Inductive outcome (A : Type) : Type :=
| Ok (a : A)
| Panic (e : runtime_error)
| Blocked.
Arguments Ok {A} a.
Arguments Panic {A} e.
Arguments Blocked {A}.

#[global] Instance outcome_ret : MRet outcome := @Ok.
#[global] Instance outcome_bind : MBind outcome := fun A B k m =>
  match m with
  | Ok a => k a
  | Panic e => Panic e
  | Blocked => Blocked
  end.

#[global] Instance outcome_fmap : FMap outcome := fun A B g m =>
  match m with
  | Ok a => Ok (g a)
  | Panic e => Panic e
  | Blocked => Blocked
  end.

Definition max_int : Z := 2 ^ 63 - 1.

Definition wrap_int (z : Z) : Z := (z + 2 ^ 63) mod 2 ^ 64 - 2 ^ 63.

Definition int_add (a b : Z) : Z := wrap_int (a + b).

Definition int_rem (a b : Z) : outcome Z :=
  if decide (b = 0) then Panic DivideByZero else Ok (Z.rem a b).

(** [len(s)] *)
Definition len {A} (s : list A) : Z := Z.of_nat (length s).

Definition in_range {A} (s : list A) (i : Z) : bool :=
  bool_decide (0 ≤ i < len s).

(** [s[i]] as an expression *)
Definition slice_get {A} (s : list A) (i : Z) : outcome A :=
  if in_range s i then
    match s !! Z.to_nat i with
    | Some x => Ok x
    | None => Panic IndexOutOfRange
    end
  else Panic IndexOutOfRange.

(** [s[i] = x] *)
Definition slice_set {A} (s : list A) (i : Z) (x : A) : outcome (list A) :=
  if in_range s i then Ok (<[Z.to_nat i := x]> s) else Panic IndexOutOfRange.

(** ** Digests *)

#[global] Instance byte_eq_dec : EqDecision byte.
Proof.
  intros x y. destruct (decide (to_N x = to_N y)) as [E | E].
  - left. apply (f_equal of_N) in E. rewrite !of_to_N in E. congruence.
  - right. congruence.
Defined.

#[global] Instance byte_countable : Countable byte :=
  inj_countable to_N of_N of_to_N.

Abbreviation Digest := (list byte).

Definition sha256_Size : nat := 32.

Definition wf_digest (f : Digest) : Prop := length f = sha256_Size.

(** The zero value of [[sha256.Size]byte]. *)
Definition zero_digest : Digest := replicate sha256_Size x00.

(** [m[k]] as an expression: the zero value when [k] is missing. *)
Definition map_get (m : gmap Digest Z) (k : Digest) : Z := default 0 (m !! k).

(** [_, ok := m[k]] *)
Definition map_has (m : gmap Digest Z) (k : Digest) : bool :=
  bool_decide (is_Some (m !! k)).
Lemma wf_run_calls f cs : ∀ m,
  wf_wlsb (m_wlsb m) →
  ∃ m', run_calls f m cs = Some m' ∧
        wf_wlsb (m_wlsb m') ∧
        window_width (m_wlsb m') = window_width (m_wlsb m).
Proof.
  induction cs as [|c cs IH]; intros m Hwf; simpl.
  - by exists m.
  - destruct c as [sn_ value_|value_|sn_]; simpl.
    + destruct (wf_add (m_wlsb m) sn_ value_ Hwf) as (s' & -> & Hwf' & Hw).
      destruct (IH {| m_wlsb := s'; m_bits_nr := m_bits_nr m |} Hwf')
        as (m' & Hr & Hwf'' & Hw').
      exists m'. simpl in *. split; [done|]. split; [done|]. lia.
    + apply (IH {| m_wlsb := m_wlsb m;
                   m_bits_nr := (c_get_k_wlsb f (m_wlsb m) value_
                                   (m_bits_nr m)).2 |}).
      exact Hwf.
    + destruct (wf_ack (m_wlsb m) sn_ Hwf) as [Hwf' Hw].
      destruct (IH {| m_wlsb := c_ack_sn_wlsb (m_wlsb m) sn_;
                      m_bits_nr := m_bits_nr m |} Hwf')
        as (m' & Hr & Hwf'' & Hw').
      exists m'. simpl in *. split; [done|]. split; [done|]. lia.
Qed.

Lemma count_used_le win : count_used win ≤ length win.
Proof.
  unfold count_used. induction win as [|e win IH]; simpl; [done|].
  destruct (is_used e); simpl; lia.
Qed.

Lemma count_used_insert win : ∀ i e,
  i < length win →
  count_used (<[i := e]> win) + (if used_at win i then 1 else 0) =
  count_used win + (if is_used e then 1 else 0).
Proof.
  unfold count_used, used_at.
  induction win as [|e0 win IH]; intros i e Hi; simpl in *; [lia|].
  destruct i as [|i]; simpl.
  - destruct (is_used e0), (is_used e); simpl; lia.
  - specialize (IH i e ltac:(lia)).
    destruct (is_used e0); simpl; lia.
Qed.

(** What an insertion does to the window: the slot at [next] is
    overwritten, the other slots and the width stay, and [oldest] moves
    on by one slot when the overwritten slot was in use. *)
Lemma c_add_wlsb_overwrites s sn_ value_ s' :
  c_add_wlsb s sn_ value_ = Some s' →
  window s' !! next s = Some (entry sn_ value_) ∧
  (∀ j, j ≠ next s → window s' !! j = window s !! j) ∧
  window_width s' = window_width s ∧
  oldest s' = (if used_at (window s) (next s)
               then (oldest s + 1) mod window_width s else oldest s).
Proof.
  unfold c_add_wlsb.
  destruct (Nat.ltb_spec (next s) (window_width s)); [|done].
  intros [= <-]. unfold window_width. simpl.
  split; [by apply list_lookup_insert_eq|].
  split; [intros j Hj; by apply list_lookup_insert_ne|].
  split; [apply length_insert|done].
Qed.

(** C6. From an object created with a window of [C] slots, whatever
    insertions, acknowledgements and bit searches follow, every call
    returns, the window keeps its [C] slots and the number of in-use
    entries is at most [C]; and an insertion made then overwrites the
    slot at [next] and no other, moves [oldest] on by one slot exactly
    when that slot was in use, moves [next] on by one slot, does not
    grow the window, and adds one in-use entry when the slot was free and
    none when it was in use, staying within [C]. *)
Theorem capacity_invariant f bits_ C p_ b0 cs :
  0 < bits_ → 0 < C →
  ∃ m, run_from_create f bits_ C p_ b0 cs = Some m ∧
       window_width (m_wlsb m) = C ∧
       count_used (window (m_wlsb m)) ≤ C ∧
       ∀ sn_ value_, ∃ s',
         c_add_wlsb (m_wlsb m) sn_ value_ = Some s' ∧
         window s' !! next (m_wlsb m) = Some (entry sn_ value_) ∧
         (∀ j, j ≠ next (m_wlsb m) →
               window s' !! j = window (m_wlsb m) !! j) ∧
         window_width s' = C ∧
         oldest s' =
           (if used_at (window (m_wlsb m)) (next (m_wlsb m))
            then (oldest (m_wlsb m) + 1) mod C
            else oldest (m_wlsb m)) ∧
         next s' = (next (m_wlsb m) + 1) mod C ∧
         count_used (window s') =
           (if used_at (window (m_wlsb m)) (next (m_wlsb m))
            then count_used (window (m_wlsb m))
            else S (count_used (window (m_wlsb m)))) ∧
         count_used (window s') ≤ C.
Proof.
  intros Hb Hc. unfold run_from_create.
  destruct (wf_create bits_ C p_ Hb Hc) as (s & -> & Hwf & Hw).
  destruct (wf_run_calls f cs {| m_wlsb := s; m_bits_nr := b0 |} Hwf)
    as (m & Hr & Hwf' & Hw').
  exists m. simpl in *.
  assert (HwC : window_width (m_wlsb m) = C) by lia.
  split; [done|]. split; [done|]. split.
  { rewrite <- HwC. apply count_used_le. }
  intros sn_ value_.
  destruct (wf_add (m_wlsb m) sn_ value_ Hwf') as (s' & Ha & _ & Hws).
  exists s'. split; [done|].
  destruct (c_add_wlsb_overwrites _ _ _ _ Ha) as (Hnew & Hold & _ & Ho).
  split; [done|]. split; [done|]. split; [lia|].
  split; [by rewrite Ho, HwC|].
  assert (Hwin : window s' =
            <[next (m_wlsb m) := entry sn_ value_]> (window (m_wlsb m))
          ∧ next s' = (next (m_wlsb m) + 1) mod C).
  { unfold c_add_wlsb in Ha. rewrite HwC in Ha.
    destruct (next (m_wlsb m) <? C); [|done].
    by injection Ha as <-. }
  destruct Hwin as [Hwin Hnext]. split; [done|].
  assert (Hcount : count_used (window s') =
            (if used_at (window (m_wlsb m)) (next (m_wlsb m))
             then count_used (window (m_wlsb m))
             else S (count_used (window (m_wlsb m))))).
  { destruct Hwf' as [_ Hn].
    pose proof (count_used_insert (window (m_wlsb m)) (next (m_wlsb m))
                  (entry sn_ value_) Hn) as Hci.
    rewrite <- Hwin in Hci. simpl in Hci.
    destruct (used_at (window (m_wlsb m)) (next (m_wlsb m))); lia. }
  split; [done|].
  pose proof (count_used_le (window s')) as Hle.
  unfold window_width in *. lia.
Qed.

(** ** Arithmetic of the ring *)

Lemma mod_ring a width :
  0 < width → a < 2 * width →
  a mod width = if a <? width then a else a - width.
Proof.
  intros Hw Ha. destruct (Nat.ltb_spec a width) as [Hlt|Hge].
  - by apply Nat.mod_small.
  - symmetry. apply (Nat.mod_unique a width 1); lia.
Qed.

Lemma succ_mod x width :
  x < width → (x + 1) mod width = if x + 1 <? width then x + 1 else 0.
Proof.
  intros Hx. rewrite mod_ring by lia.
  destruct (Nat.ltb_spec (x + 1) width); lia.
Qed.

Lemma slot_after_ring s d :
  oldest s < window_width s → d < window_width s →
  slot_after s d = ring_slot (window_width s) (oldest s) d.
Proof.
  intros Ho Hd. unfold slot_after, ring_slot. apply mod_ring; lia.
Qed.

(** ** The loops that recompute next *)

Lemma next_loop_run win width cnt : ∀ j nxt k,
  0 < width → nxt < width → k ≤ cnt →
  (∀ i, j ≤ i → i < j + k → used_at win i = true) →
  (k < cnt → used_at win (j + k) = false) →
  next_loop win width j cnt nxt = (nxt + k) mod width.
Proof.
  induction cnt as [|cnt IH]; intros j nxt k Hw Hn Hk Hrun Hstop; simpl.
  - assert (k = 0) as -> by lia.
    rewrite Nat.add_0_r. symmetry. by apply Nat.mod_small.
  - destruct k as [|k].
    + rewrite Nat.add_0_r in Hstop. rewrite Hstop by lia.
      rewrite Nat.add_0_r. symmetry. by apply Nat.mod_small.
    + rewrite Hrun by lia.
      rewrite (IH (S j) ((nxt + 1) mod width) k); try lia.
      * rewrite Nat.Div0.add_mod_idemp_l. f_equal. lia.
      * apply Nat.mod_upper_bound. lia.
      * intros i ? ?. apply Hrun; lia.
      * intros Hlt. replace (S j + k) with (j + S k) by lia.
        apply Hstop. lia.
Qed.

.....

• [PROBLEM]:
Above are the lines; repeat exactly the ones from the line containing "assert (Hwin : window" down to the line containing "Lemma slot_after_ring s", both inclusive.

• [ANSWER]:
  assert (Hwin : window s' =
            <[next (m_wlsb m) := entry sn_ value_]> (window (m_wlsb m))
          ∧ next s' = (next (m_wlsb m) + 1) mod C).
  { unfold c_add_wlsb in Ha. rewrite HwC in Ha.
    destruct (next (m_wlsb m) <? C); [|done].
    by injection Ha as <-. }
  destruct Hwin as [Hwin Hnext]. split; [done|].
  assert (Hcount : count_used (window s') =
            (if used_at (window (m_wlsb m)) (next (m_wlsb m))
             then count_used (window (m_wlsb m))
             else S (count_used (window (m_wlsb m))))).
  { destruct Hwf' as [_ Hn].
    pose proof (count_used_insert (window (m_wlsb m)) (next (m_wlsb m))
                  (entry sn_ value_) Hn) as Hci.
    rewrite <- Hwin in Hci. simpl in Hci.
    destruct (used_at (window (m_wlsb m)) (next (m_wlsb m))); lia. }
  split; [done|].
  pose proof (count_used_le (window s')) as Hle.
  unfold window_width in *. lia.
Qed.

(** ** Arithmetic of the ring *)

Lemma mod_ring a width :
  0 < width → a < 2 * width →
  a mod width = if a <? width then a else a - width.
Proof.
  intros Hw Ha. destruct (Nat.ltb_spec a width) as [Hlt|Hge].
  - by apply Nat.mod_small.
  - symmetry. apply (Nat.mod_unique a width 1); lia.
Qed.

Lemma succ_mod x width :
  x < width → (x + 1) mod width = if x + 1 <? width then x + 1 else 0.
Proof.
  intros Hx. rewrite mod_ring by lia.
  destruct (Nat.ltb_spec (x + 1) width); lia.
Qed.

Lemma slot_after_ring s d :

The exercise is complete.